Decades ago, pet cats lived almost entirely outdoors. Their lives were not much different from those of their earliest feline ancestors. They hunted for much of their own food. Their humans occasionally provided scraps of food from the family table, but most cats were expected to fend for themselves. In fact, cats in those days were often kept not so much as pets, but as useful workers around the ranch, farm, or home.
Cats were expected to control vermin, such as mice, rats, and gophers. This they did, and did well, and not because they wanted to be helpful, but because they had to hunt to survive. Living outdoors, cats associated with other animals, including other cats, according to age-old hierarchical rules. There was generally plenty of space for outdoor cats to spread out, associate with their natural social groups, and avoid others at will.
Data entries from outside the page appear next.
Lemma successor_eligible m inv effective :
  eligible (EvaluateSuccessorTransactionForCleanup m inv effective) <->
  (obsolete m -> successor_done inv effective m).
Proof.
  unfold EvaluateSuccessorTransactionForCleanup, MakeBlockedDecision, obsolete, successor_done,
    local_id_valid, kInvalidLocalTransactionId.
  destruct (decide (rvm_state m = rvs_committed)) as [Hs|Hs].
  2:{ rewrite bool_decide_eq_false_2 by done. simpl. split; [intros _ [? _]; done|done]. }
  rewrite bool_decide_eq_true_2 by done. simpl.
  destruct (chain_has_next (rvm_chain m)); simpl; [|split; [intros _ []; done|done]].
  set (sid := rvm_successor_transaction_local_id m).
  destruct (decide ((sid : N) = 0)) as [E|E]; simpl.
  { rewrite E. split; [intros []%blocked_not_eligible|]. intros H. destruct (H (conj Hs eq_refl)). done. }
  rewrite (bool_decide_eq_true_2 (sid <> 0)) by done. simpl.
  destruct (decide (effective <= sid)) as [Hle|Hlt].
  { rewrite (bool_decide_eq_true_2 (effective <= sid)), orb_true_r by done.
    split; [intros []%blocked_not_eligible|]. intros H. destruct (H (conj Hs eq_refl)) as (_ & ? & _). lia. }
  rewrite (bool_decide_eq_true_2 (effective <> 0)) by lia. rewrite (bool_decide_eq_false_2 (effective <= sid)) by done.
  simpl. destruct (FindInventoryEntry inv sid) as [e|] eqn:Hf.
  2:{ split; [intros []%blocked_not_eligible|]. intros H. destruct (H (conj Hs eq_refl)) as (_ & _ & e & ? & _). done. }
  assert (Hiff : (sid <> 0 /\ sid < effective /\ (exists e0, Some e = Some e0 /\ e_state e0 = ts_committed)) <->
                 e_state e = ts_committed).
  { split; [intros (_ & _ & e0 & [= <-] & ?); done|]. intros. split_and!; [done|lia|eauto]. }
  rewrite Hiff. destruct (e_state e); vm_compute; intuition congruence.
Qed.

Definition reclaimable (r : LocalCleanupWorksetRequest) (h : LocalTransactionHorizons) (effective : N)
    (m : RowVersionMetadata) : Prop :=
  metadata_ok m /\ IsKnownFinalCreatorOutcome m = true /\
  creator_id m < h_oldest_interesting_transaction h /\
  creator_id m < h_oldest_active_transaction h /\
  creator_id m < h_oldest_snapshot_transaction h /\
  holds_passed r m /\ (obsolete m -> successor_done (wr_inventory r) effective m) /\
  IsCleanupReclaimableByKind m r = true.

(** An eligible decision carries a success status. *)
Definition sound (d : TransactionCleanupDecisionResult) : Prop := eligible d -> cd_ok d = true.

Lemma blocked_sound k code key detail : sound (MakeBlockedDecisionWithCode k code key detail).
Proof. intros []%blocked_not_eligible. Qed.

Lemma blocked_by_horizon_sound k key detail : sound (MakeBlockedDecision k key detail).
Proof. apply blocked_sound. Qed.

Lemma eligible_sound : sound MakeEligibleDecision.
Proof. done. Qed.

Lemma and_then_sound a b : sound a -> sound b -> sound (and_then a b).
Proof. unfold and_then. by case_decide. Qed.

Create HintDb cleanup.
#[local] Hint Resolve blocked_sound blocked_by_horizon_sound eligible_sound and_then_sound : cleanup.

Lemma hold_sound m k horizon auth name : sound (EvaluateHold m k horizon auth name).
Proof. unfold EvaluateHold. repeat case_match; auto with cleanup. Qed.

Lemma retention_sound m h : sound (EvaluateRetentionHorizon m h).
Proof. unfold EvaluateRetentionHorizon. repeat case_match; auto with cleanup. Qed.

Lemma creator_outcome_sound m : sound (EvaluateCreatorOutcomeForCleanup m).
Proof. unfold EvaluateCreatorOutcomeForCleanup. repeat case_match; auto with cleanup. Qed.

Lemma successor_sound m inv effective : sound (EvaluateSuccessorTransactionForCleanup m inv effective).
Proof. unfold EvaluateSuccessorTransactionForCleanup. repeat case_match; auto with cleanup. Qed.

Lemma evaluate_each_sound {A} (f : A -> TransactionCleanupDecisionResult) d l :
  sound d -> (forall x, sound (f x)) -> sound (evaluate_each f d l).
Proof. intros Hd Hf. revert d Hd. induction l; intros d Hd; simpl; auto using and_then_sound. Qed.

#[local] Hint Resolve hold_sound retention_sound creator_outcome_sound successor_sound
  evaluate_each_sound : cleanup.

Lemma horizons_sound m h : sound (EvaluateLocalCleanupWithHorizons m h).
Proof. unfold EvaluateLocalCleanupWithHorizons. repeat case_match; try done; auto 10 with cleanup. Qed.

#[local] Hint Resolve horizons_sound : cleanup.

Lemma workset_decision_sound r h effective m : sound (workset_decision r h effective m).
Proof.
  unfold workset_decision, EvaluateLocalCleanupWithRetentionHolds, EvaluateLocalCleanupWithAuthoritativeHolds.
  auto 10 with cleanup.
Qed.

Definition reclaims (r : LocalCleanupWorksetRequest) (h : LocalTransactionHorizons) (effective : N)
    (m : RowVersionMetadata) : bool :=
  negb (is_retained r (workset_decision r h effective m) m).

Lemma reclaims_iff r h effective m :
  h_valid h = true -> reclaims r h effective m = true <-> reclaimable r h effective m.
Proof.
  intros Hv. unfold reclaims, is_retained. rewrite negb_true_iff, !orb_false_iff, !negb_false_iff, bool_decide_eq_false.
  assert (Hel : ~ cd_decision (workset_decision r h effective m) <> ce_eligible_authoritative <->
                eligible (workset_decision r h effective m)).
  { split; [apply dec_stable|]. unfold eligible. tauto. }
  rewrite Hel. pose proof (workset_decision_sound r h effective m) as Hs. unfold sound in Hs.
  assert (Hr : eligible (workset_decision r h effective m) <->
               metadata_ok m /\ IsKnownFinalCreatorOutcome m = true /\
               creator_id m < h_oldest_interesting_transaction h /\
               creator_id m < h_oldest_active_transaction h /\
               creator_id m < h_oldest_snapshot_transaction h /\
               holds_passed r m /\ (obsolete m -> successor_done (wr_inventory r) effective m)).
  { unfold workset_decision. rewrite and_then_eligible, retention_holds_eligible, horizons_eligible, successor_eligible by done.
    tauto. }
  unfold reclaimable. tauto.
Qed.

(** ** The pass over the row versions *)

Lemma workset_loop_done r h acc rows acc' :
  workset_loop r h acc rows = inr acc' ->
  let eff := wres_authoritative_cleanup_horizon_local_transaction_id acc in
  wres_horizons acc' = wres_horizons acc /\
  wres_authoritative_cleanup_horizon_local_transaction_id acc' = eff /\
  wres_cleanup_horizon_authoritative acc' = wres_cleanup_horizon_authoritative acc /\
  wres_reclaimed_row_version_count acc' = wres_reclaimed_row_version_count acc +
    N.of_nat (length (filter (fun m => reclaims r h eff m = true) rows)) /\
  wres_retained_row_version_count acc' = wres_retained_row_version_count acc +
    N.of_nat (length (filter (fun m => reclaims r h eff m = false) rows)) /\
  wres_retained_row_versions acc' = wres_retained_row_versions acc ++
    (if wr_retain_row_versions_in_result r then filter (fun m => reclaims r h eff m = false) rows else []) /\
  wres_reclaim_evidence_records acc' = wres_reclaim_evidence_records acc ++
    (if wr_emit_reclaim_evidence_records r
     then (fun m => MakeReclaimEvidenceRecord m eff) <$> filter (fun m => reclaims r h eff m = true) rows else []).
Proof.
  revert acc. induction rows as [|m rows IH]; intros acc H eff.
  { simpl in H. simplify_eq. simpl. rewrite !N.add_0_r.
    split_and!; try done; case_match; by rewrite ?app_nil_r. }
  cbn [workset_loop] in H. unfold MakeLocalTransactionId in H. fold eff in H.
  rewrite !filter_cons.
  assert (Hrec : reclaims r h eff m = negb (is_retained r (workset_decision r h eff m) m)) by done.
  destruct (is_retained r (workset_decision r h eff m) m); rewrite Hrec; simpl negb; simpl.
  - destruct (_ && _ && _); [done|]. apply IH in H. cbv zeta in H. simpl in H. fold eff in H.
    destruct H as (-> & -> & -> & -> & -> & -> & ->). split_and!; try done; try lia.
    destruct (wr_retain_row_versions_in_result r); [|done]. by rewrite <- app_assoc.
  - destruct (wr_emit_reclaim_evidence_records r).
    + destruct (_ || _); [done|]. apply IH in H. cbv zeta in H. simpl in H. fold eff in H.
      destruct H as (-> & -> & -> & -> & -> & -> & ->). split_and!; try done; try lia.
      by rewrite <- app_assoc.
    + apply IH in H. cbv zeta in H. simpl in H. fold eff in H.
      destruct H as (-> & -> & -> & -> & -> & -> & ->). split_and!; try done; lia.
Qed.

(** ** The horizon the pass works with *)

Definition snapshot_horizons (w : snapshot_world) (r : AuthoritativeCleanupHorizonRequest)
    : list LocalTransactionId :=
  chr_active_snapshot_horizons r ++ phr_horizons (PublishedSnapshotRetentionHorizons w (chr_inventory r)).

Lemma first_refusal_none {A B} (f : A -> option B) l :
  first_refusal f l = None <-> Forall (fun x => f x = None) l.
Proof.
  induction l as [|x l IH]; simpl; [done|]. rewrite Forall_cons. destruct (f x); [|tauto].
  split; [done|by intros []].
Qed.

Lemma fail_closed_not_ok r status d : chs_ok (fail_closed r status d) = false.
Proof. unfold chs_ok. simpl. apply andb_false_r. Qed.

Lemma first_refusal_some {A B} (f : A -> option B) l y :
  first_refusal f l = Some y -> exists x, f x = Some y.
Proof. induction l as [|x l IH]; simpl; [done|]. destruct (f x) eqn:E; [|done]. intros [= <-]. eauto. Qed.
This outdoor life could be very dangerous. Unprotected from larger predators and other sources of accidental trauma, cats living outdoors often died relatively young. This danger increased as automobile use increased. Nothing in a cat’s evolution could have prepared it to deal with four thousand pounds of metal bearing down upon it at high speed.
As farms, dairies, and ranches gave way to subdivisions in the 1960s and after, many pets died sudden violent deaths on streets and roads. As human and animal population density increased with urbanization, the cat also faced increased dangers from infectious disease. Epidemics of viral, bacterial, and parasitic diseases could decimate outdoor feline populations. Veterinary care for outdoor cats was relatively uncommon. Even spaying and neutering of pet cats was rare, and unwanted kittens appeared at astonishing rates.
These unprotected youngsters were exposed in turn to all of these dangers. The cat living on its own outside the house maintained an independent demeanor, and many owners believed that the cat was not really an affectionate, companionable part of the family. Many people believed the cat had a naturally unfriendly, human-avoiding personality. The cat of the mid-twentieth century would wait for decades to become the adored close member of the family that we know today.
During the 1980s and ‘90s, cultural changes in society had a profound effect on the lifestyle of the pet cat. The living space of the family, including the outdoor space, became smaller or disappeared altogether. The pace of life for most people became much faster. Many households had two or more working adults, instead of one adult who stayed home.
Homes were deserted during the day as all members of the family left for work or school. People found it harder to keep dogs, especially large dogs, as pets, and looked increasingly to the cat as the animal companion of choice. The cat’s small size and relatively self-sufficient nature became attractive to people who wanted an animal companion that could live closely with them without demanding constant attention and care.
In the past two decades, the cat has become the most popular pet in the United States. Today, most pet cats spend the majority or all of their lives indoors, where they are protected from many of the dangers of the outdoor life. Death and injury from accidents are far less common now that cats are protected within the home. Infectious diseases spread less quickly and widely because cats associate less with large numbers of strays and also because felines enjoy much better veterinary care today.
Indoor pet cats are routinely spayed or neutered, and unwanted litters of kittens among this group are now a rarity. All of this improved safety has come at a price, however. Now that indoor cats are dependent upon their human families for food and shelter and living arrangements, new problems have sprung up.
Cats today are plagued with serious medical conditions, often at youthful ages, which seem new and associated with this new lifestyle. Obesity, diabetes mellitus, bladder and kidney problems, hyperthyroidism, and allergies are just a few of the more common of these problems. In addition, indoor felines experience a variety of behavioral problems, such as poor litter-box habits and aggression toward feline house-mates, that perplex and frustrate their owners.
Unfortunately, these problems can become so serious that a much-loved pet cat may die or be put to sleep because of them. This is especially sad because all of these seemingly new problems are the result of man-made influences on the cat through its new indoor lifestyle. All can be reduced or prevented through the understanding of those unnatural influences and how to correct them.